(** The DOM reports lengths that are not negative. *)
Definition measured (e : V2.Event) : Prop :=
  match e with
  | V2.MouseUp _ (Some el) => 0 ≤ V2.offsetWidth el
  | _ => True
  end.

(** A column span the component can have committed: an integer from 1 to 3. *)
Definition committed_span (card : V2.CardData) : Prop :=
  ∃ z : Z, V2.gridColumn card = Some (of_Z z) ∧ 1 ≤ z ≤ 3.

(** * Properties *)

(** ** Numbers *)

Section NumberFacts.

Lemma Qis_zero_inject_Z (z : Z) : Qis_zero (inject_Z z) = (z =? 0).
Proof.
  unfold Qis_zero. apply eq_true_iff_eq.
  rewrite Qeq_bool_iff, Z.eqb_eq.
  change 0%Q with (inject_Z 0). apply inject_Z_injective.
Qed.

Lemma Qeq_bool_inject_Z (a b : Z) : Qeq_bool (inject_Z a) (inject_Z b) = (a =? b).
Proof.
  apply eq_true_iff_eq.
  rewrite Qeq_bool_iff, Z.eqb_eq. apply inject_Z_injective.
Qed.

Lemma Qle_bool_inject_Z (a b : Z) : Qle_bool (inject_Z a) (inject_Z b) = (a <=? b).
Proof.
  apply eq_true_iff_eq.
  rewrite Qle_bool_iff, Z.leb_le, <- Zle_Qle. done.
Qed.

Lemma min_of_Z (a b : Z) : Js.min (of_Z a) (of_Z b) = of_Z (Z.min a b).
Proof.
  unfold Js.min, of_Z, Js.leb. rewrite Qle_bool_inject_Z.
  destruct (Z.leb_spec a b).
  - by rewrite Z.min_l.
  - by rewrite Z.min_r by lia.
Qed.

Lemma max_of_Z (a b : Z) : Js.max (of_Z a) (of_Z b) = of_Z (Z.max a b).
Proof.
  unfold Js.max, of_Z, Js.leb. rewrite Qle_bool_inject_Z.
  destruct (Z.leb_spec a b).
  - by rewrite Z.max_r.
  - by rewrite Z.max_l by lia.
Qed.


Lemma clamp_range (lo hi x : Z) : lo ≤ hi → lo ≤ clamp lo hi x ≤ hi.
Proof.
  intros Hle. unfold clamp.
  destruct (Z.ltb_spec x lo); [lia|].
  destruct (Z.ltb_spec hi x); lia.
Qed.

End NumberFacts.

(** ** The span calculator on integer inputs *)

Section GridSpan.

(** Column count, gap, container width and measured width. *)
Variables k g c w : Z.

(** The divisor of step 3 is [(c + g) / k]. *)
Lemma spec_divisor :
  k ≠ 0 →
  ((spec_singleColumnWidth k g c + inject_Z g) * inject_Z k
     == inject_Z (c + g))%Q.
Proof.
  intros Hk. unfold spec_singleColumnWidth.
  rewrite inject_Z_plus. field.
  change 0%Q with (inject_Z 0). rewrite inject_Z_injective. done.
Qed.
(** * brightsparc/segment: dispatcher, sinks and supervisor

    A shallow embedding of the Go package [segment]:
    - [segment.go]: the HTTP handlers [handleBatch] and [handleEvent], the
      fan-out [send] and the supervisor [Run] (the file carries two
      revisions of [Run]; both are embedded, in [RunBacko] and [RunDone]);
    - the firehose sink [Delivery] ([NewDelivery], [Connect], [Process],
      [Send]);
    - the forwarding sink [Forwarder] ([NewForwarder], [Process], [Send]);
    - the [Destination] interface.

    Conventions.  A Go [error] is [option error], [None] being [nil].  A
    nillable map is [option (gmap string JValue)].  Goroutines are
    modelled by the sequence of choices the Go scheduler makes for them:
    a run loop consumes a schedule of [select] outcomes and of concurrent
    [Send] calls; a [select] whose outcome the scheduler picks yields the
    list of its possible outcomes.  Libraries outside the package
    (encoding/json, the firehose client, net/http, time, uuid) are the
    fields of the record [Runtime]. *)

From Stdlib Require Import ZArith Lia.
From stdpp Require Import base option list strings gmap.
--
[What you need to do] Among the entries, find each line that includes the string "option" and copy it.

[Answer below]
    Conventions.  A Go [error] is [option error], [None] being [nil].  A
    nillable map is [option (gmap string JValue)].  Goroutines are
From stdpp Require Import base option list strings gmap.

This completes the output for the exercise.